Imperfection

Istanbul, juin 2016

Même plus la force d’écrire.
Même plus la force de rire.
Même plus la force de sourire
, même poliment.

Une tristesse, immense, qui me submerge, que même une belle salade de fruits, jolie, jolie et un morceau de gâteau au chocolat avec des profiteroles n’arrivent à prendre le dessus.

Il fait beau, il  y a un ciel bleu éclatant, il fait une chaleur étouffante.  C’est le temps de l’allégresse, c’est le temps du soleil, des vacances, de la plage, de l’insouciance et pourtant dans mon coeur, c’est comme un jour de pluie, froid, gris. C’est une tempête de tristesse, un tsunami d’angoisse et de désarroi.

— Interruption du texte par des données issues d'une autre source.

Definition calculate_error_statistics (self : VideoProcessor)
  : option Stats :=
  match results self with
  | [] => Some NoStats
  | _ =>
      positions ← led_positions (results self);
      let led_positions_filtered := filter_outliers <$> positions in
      Some (MkStats (vp_frame_count self)
                    (length (List.filter success (results self)))
                    (led_stats <$> led_positions_filtered))
  end.

End Percentile.

End Final.

(** ** etapa2_kalman_parpadeo/led_detector_estricto.py *)

Module Estricto.
Import Py.

(** A bright blob: the tuple [(cx, cy, confidence)]. *)
Definition Blob : Type := float * float * float.

Definition blob_x (b : Blob) : float := b.1.1.
Definition blob_y (b : Blob) : float := b.1.2.
Definition blob_conf (b : Blob) : float := b.2.

Record LEDDetection := {
  x : float;
  y : float;
  confidence : float;
  led_id : nat
}.

Record FrameResult := {
  frame_idx : nat;
  timestamp : float;
  leds : list LEDDetection;
  success : bool;
  geometry_error : float;
  spacing_ratio : float
}.

(** The interface of the class [KalmanTracker], which wraps OpenCV's
    [cv2.KalmanFilter]: the constructor and [update], which returns the
    tracker after the call and the corrected position. *)
Class KalmanTracker (K : Type) := {
  kalman_init : float -> float -> K;
  kalman_update : K -> float -> float -> K * (float * float)
}.

Record StrictLEDDetector (K : Type) := {
  max_collinearity_error : float;
  spacing_tolerance : float;
  min_led_distance : float;
  max_led_distance : float;
  trackers : gmap nat K;
  frame_count : nat;
  last_valid_detection : option (list LEDDetection)
}.
Arguments max_collinearity_error {K}.
Arguments spacing_tolerance {K}.
Arguments min_led_distance {K}.
Arguments max_led_distance {K}.
Arguments trackers {K}.
Arguments frame_count {K}.
Arguments last_valid_detection {K}.

(** [StrictLEDDetector()] with the default arguments of [__init__]. *)
Definition default {K} : StrictLEDDetector K :=
  {| max_collinearity_error := 5.0;
     spacing_tolerance := 0.10;
     min_led_distance := 50.0;
     max_led_distance := 400.0;
     trackers := ∅;
     frame_count := 0;
     last_valid_detection := None |}.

J’ai eu une idée aujourd’hui, de tout quitter, tout, et tout le monde, prendre le large et partir très loin.

Mais c’est quoi mon problème?! Je serai censée être une personne heureuse, satisfaite, privilégiée: parce que je viens de Suisse, parce qu’on m’a transmis des valeurs fortes, parce que je parle 5 langues plus ou moins bien. Oui peut-être, oui sûrement, oui par rapport à bien des gens sur cette terre, je suis privilégiée.

Mais à quoi bon tout cela, si je dois me sentir mal en permanence, si je dois me sentir nulle en permanence, si je dois avoir un cerveau malheureux, car trop avancé, trop sensible, trop porté à l’autocritique, trop imparfait?